Polls consistently show that Republicans are more likely to hold racial prejudices, and not just in the South. Nationally, almost one in five Republicans opposes interracial dating, compared to just one in 20 Democrats, according to the Pew Research Center. While 79 percent of Republicans agree with negative statements about blacks such as the one about slavery and discrimination, just 32 percent of Democrats do, the Associated Press has found.

Other researchers have reached similar conclusions about the present-day composition of the party of Lincoln.

Sears of the University of California has found that even among white voters with equally conservative views on issues unrelated to race, those with more negative views about African Americans are more likely to vote Republican. He and Michael Tesler, a political scientist at the University of California, Irvine, showed that there were many racially conservative white voters who supported John Kerry and President Clinton when they were candidates, but who voted against President Obama.

It is worth emphasizing that–just as all chairs are furniture, but not all furniture items are chairs–the fact that people with racist attitudes are more likely to be Republican is not the same thing as saying all or most Republicans are racists.

But these research findings–which tend to corroborate anecdotal observations–do help explain why Donald Trump’s attacks on “political correctness” and “those people” found enough fertile ground among the GOP base to make him the Republican nominee.

And the research also reminds us why America’s effort to eradicate the legacy of its slave-owning past is such a hard slog.

See a Site, Drag Grandpa

There’s an old joke about the golfers who were on the 12th hole when one of their foursome suddenly died. One of the survivors was recounting the experience later to a friend who said sympathetically, “that must have been terrible.” “It was,” replied the golfer. “For the next six holes, it was awful–play a hole, drag Charlie, play a hole, drag Charlie…”

My husband and I are in Williamsburg, Virginia, with our two youngest grandchildren. We’re seeing the historical sites here, then going to Washington, D.C., where we’ll tour the White House and Capitol (thanks to Congressman Carson’s office!), and see still more history. Those of you who read this blog regularly will understand when I say that one of my goals is to ensure that my own grandchildren, at least, know there are three branches of government.

We aren’t as young as we used to be, however, and Grandpa has been limping. Hence the reference to Charlie and his foursome. We see a site, drag Grandpa…

Today, we took the grandkids to a short film about the days/events leading up to the American Revolution.
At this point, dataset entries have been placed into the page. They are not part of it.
(* ===== verification/Base64.v ===== *)
(** Python's [base64] on byte strings, as tools/kline_cursor.py uses it: a byte
    string is a [string] whose characters are the bytes. *)

From S2P Require Import Prelude PyStr.

(** The alphabet: [last] holds the last two characters. *)
Definition b64_char (url : bool) (v : Z) : ascii :=
  if v <? 26 then chr (65 + v)
  else if v <? 52 then chr (97 + (v - 26))
  else if v <? 62 then chr (48 + (v - 52))
  else if v =? 62 then (if url then "-" else "+")%char
  else (if url then "_" else "/")%char.

(** The standard alphabet read back. *)
Definition b64_value (c : ascii) : option Z :=
  let z := code c in
  if in_range 65 90 z then Some (z - 65)
  else if in_range 97 122 z then Some (z - 97 + 26)
  else if in_range 48 57 z then Some (z - 48 + 52)
  else if z =? 43 then Some 62
  else if z =? 47 then Some 63
  else None.

Definition pad : ascii := "=".

(** [b64encode], and [urlsafe_b64encode] with [url]. *)
Fixpoint b64encode (url : bool) (s : string) : string :=
  let ch := b64_char url in
  match s with
  | "" => ""
  | String a "" =>
      let x := code a in
      String (ch (x / 4)) (String (ch (x mod 4 * 16)) (String pad (String pad "")))
  | String a (String b "") =>
      let x := code a in let y := code b in
      String (ch (x / 4)) (String (ch (x mod 4 * 16 + y / 16)) (String (ch (y mod 16 * 4)) (String pad "")))
  | String a (String b (String c s)) =>
      let x := code a in let y := code b in let z := code c in
      String (ch (x / 4)) (String (ch (x mod 4 * 16 + y / 16)) (String (ch (y mod 16 * 4 + z / 64))
        (String (ch (z mod 64)) (b64encode url s))))
  end.

(** [binascii.a2b_base64]: the position in the group of four, the bits left over
    and the padding seen; other characters are skipped.  [None] is
    [binascii.Error]. *)
Fixpoint a2b (quad left pads : Z) (s : string) : option string :=
  match s with
  | "" => if quad =? 0 then Some "" else None
  | String c s =>
      if Ascii.eqb c pad then
        if (2 <=? quad) && (4 <=? quad + pads + 1) then Some ""
        else a2b quad left (if 2 <=? quad then pads + 1 else pads) s
      else match b64_value c with
           | None => a2b quad left pads s
           | Some v =>
               if quad =? 0 then a2b 1 v 0 s
               else if quad =? 1 then option_map (String (chr (left * 4 + v / 16))) (a2b 2 (v mod 16) 0 s)
               else if quad =? 2 then option_map (String (chr (left * 16 + v / 4))) (a2b 3 (v mod 4) 0 s)
               else option_map (String (chr (left * 64 + v))) (a2b 0 0 0 s)
           end
  end.

(** [s.translate] of the URL alphabet, and [urlsafe_b64decode]. *)
Fixpoint from_url (s : string) : string :=
  match s with
  | "" => ""
  | String c s => String (if Ascii.eqb c "-" then "+" else if Ascii.eqb c "_" then "/" else c)%char (from_url s)
  end.
Definition urlsafe_b64decode (s : string) : option string := a2b 0 0 0 (from_url s).

(** The pattern CPython 3.10 matches before a validating decode: alphabet
    characters and at most two padding characters at the end. *)
Fixpoint b64_only (s : string) : bool :=
  match s with
  | "" => true
  | String c s' =>
      match b64_value c with
      | Some _ => b64_only s'
      | None => bool_decide (s = "=") || bool_decide (s = "==")
      end
  end.

(** [b64decode(s, validate=True)] *)
Definition b64decode (s : string) : option string := if b64_only s then a2b 0 0 0 s else None.

Example b64_ex :
  map (b64encode false) [""; "f"; "fo"; "foo"; "foobar"] = [""; "Zg=="; "Zm8="; "Zm9v"; "Zm9vYmFy"]
  /\ map b64decode ["Zg=="; "Zg="; "Zm9v!"; "Zm9v"; "Z"] = [Some "f"; None; None; Some "foo"; None]
  /\ map urlsafe_b64decode ["Z m8="; "-_8="; "Zg==Zm9v"]
     = [Some "fo"; Some (String (chr 251) (String (chr 255) "")); Some "f"].
Proof. by vm_compute. Qed.

(** ** Round trips *)

Definition sextet (v : Z) : Prop := 0 <= v < 64.

(** A fact of every sextet, by cases. *)
Lemma sextet_cases (P : Z -> bool) : forallb P (map Z.of_nat (seq 0 64)) = true -> forall v, sextet v -> P v = true.
Proof.
  intros H v [? ?]. rewrite forallb_forall in H. apply H. apply in_map_iff. exists (Z.to_nat v).
  split; [lia|]. apply in_seq. lia.
Qed.

Lemma b64_value_char v : sextet v -> b64_value (b64_char false v) = Some v.
Proof.
  intros H. apply (sextet_cases (fun v => bool_decide (b64_value (b64_char false v) = Some v))) in H; [|done].
  by apply bool_decide_eq_true in H.
Qed.
Lemma b64_char_pad v : sextet v -> Ascii.eqb (b64_char false v) pad = false.
Proof. intros H. by apply (sextet_cases (fun v => negb (Ascii.eqb (b64_char false v) pad))), negb_true_iff in H. Qed.
Lemma from_url_char v : sextet v ->
  (if Ascii.eqb (b64_char true v) "-" then "+" else if Ascii.eqb (b64_char true v) "_" then "/"
   else b64_char true v)%char = b64_char false v.
Proof.
  intros H. apply (sextet_cases (fun v => bool_decide ((if Ascii.eqb (b64_char true v) "-" then "+"
    else if Ascii.eqb (b64_char true v) "_" then "/" else b64_char true v)%char = b64_char false v))) in H; [|done].
  by apply bool_decide_eq_true in H.
Qed.

Lemma code_range c : 0 <= code c < 256.
Proof. unfold code. pose proof (N_ascii_bounded c). lia. Qed.
Lemma chr_code c : chr (code c) = c.
Proof. unfold chr, code. by rewrite N2Z.id, ascii_N_embedding. Qed.

(** Recursion three bytes at a time. *)
Lemma triple_ind (P : string -> Prop) :
  P "" -> (forall a, P (String a "")) -> (forall a b, P (String a (String b ""))) ->
  (forall a b c s, P s -> P (String a (String b (String c s)))) -> forall s, P s.
Proof.
  intros H0 H1 H2 H3. fix IH 1. intros [|a [|b [|c s]]]; [exact H0|apply H1|apply H2|apply H3, IH].
Qed.

Ltac bits := unfold sextet; Z.to_euclidean_division_equations; lia.

(** One alphabet character of the input. *)
Lemma a2b_char quad left pads v s :
  sextet v ->
  a2b quad left pads (String (b64_char false v) s) =
    if quad =? 0 then a2b 1 v 0 s
    else if quad =? 1 then option_map (String (chr (left * 4 + v / 16))) (a2b 2 (v mod 16) 0 s)
    else if quad =? 2 then option_map (String (chr (left * 16 + v / 4))) (a2b 3 (v mod 4) 0 s)
    else option_map (String (chr (left * 64 + v))) (a2b 0 0 0 s).
Proof. intros H. cbn [a2b]. by rewrite b64_char_pad, b64_value_char. Qed.

Lemma chr_eq z c : z = code c -> chr z = c.
Proof. intros ->. apply chr_code. Qed.
Lemma a2b_two_pads left : a2b 2 left 0 (String pad (String pad "")) = Some "".
Proof. reflexivity. Qed.
Lemma a2b_one_pad left : a2b 3 left 0 (String pad "") = Some "".
Proof. reflexivity. Qed.

Lemma a2b_encode s : a2b 0 0 0 (b64encode false s) = Some s.
Proof.
  induction s as [|a|a b|a b c s IH] using triple_ind; [done|..];
    pose proof (code_range a); try pose proof (code_range b); try pose proof (code_range c); cbn [b64encode];
    repeat (rewrite a2b_char by bits; cbn [Z.eqb Pos.eqb]);
    rewrite ?a2b_two_pads, ?a2b_one_pad, ?IH; cbn [option_map];
    repeat (f_equal; []); repeat f_equal; apply chr_eq; bits.
Qed.

Lemma from_url_encode s : from_url (b64encode true s) = b64encode false s.
Proof.
  induction s as [|a|a b|a b c s IH] using triple_ind; [done|..];
    pose proof (code_range a); try pose proof (code_range b); try pose proof (code_range c);
    cbn [b64encode from_url]; rewrite !from_url_char by bits; [done|done|by rewrite IH].
Qed.

Lemma b64_only_encode s : b64_only (b64encode false s) = true.
Proof.
  induction s as [|a|a b|a b c s IH] using triple_ind; [done|..];
    pose proof (code_range a); try pose proof (code_range b); try pose proof (code_range c);
    cbn [b64encode b64_only]; rewrite !b64_value_char by bits; [done|done|exact IH].
Qed.

Lemma urlsafe_roundtrip s : urlsafe_b64decode (b64encode true s) = Some s.
Proof. unfold urlsafe_b64decode. by rewrite from_url_encode, a2b_encode. Qed.
Lemma b64_roundtrip s : b64decode (b64encode false s) = Some s.
Proof. unfold b64decode. by rewrite b64_only_encode, a2b_encode. Qed.

(** The text is ASCII, and not blank unless it is empty. *)
Lemma b64_char_ascii url v : sextet v -> is_ascii (b64_char url v) && negb (is_space (b64_char url v)) = true.
Proof. by apply (sextet_cases (fun v => is_ascii (b64_char url v) && negb (is_space (b64_char url v)))); destruct url. Qed.

Lemma b64_ascii url s : str_forall (fun c => is_ascii c && negb (is_space c)) (b64encode url s) = true.
Proof.
  induction s as [|a|a b|a b c s IH] using triple_ind; [done|..];
    pose proof (code_range a); try pose proof (code_range b); try pose proof (code_range c);
    cbn [b64encode str_forall]; rewrite !b64_char_ascii by bits; [done|done|exact IH].
Qed.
I don’t know how much of the story line they really understood, but my ten-year-old grandson picked up on the slaves who were among the show’s background elements, and asked a question: How could people ever believe it was okay to own other people?

A pretty good question.

As I told him, sometimes we fail to see that things we take for granted are wrong. Sometimes, we’ve done something wrong for so long, we no longer question it. That’s why it is so important to think about the everyday things we do, to consider whether they are right or wrong.

When I get discouraged, I look at my grandchildren. Their friends are multi-colored and multi-cultural. Their friends’ parents are gay and straight, married and single. The children see people as nice or not nice–not as representatives of this or that (artificial) category of human.

And they can’t imagine thinking it was ever okay to own other people.

I think it’s been worth dragging Grandpa.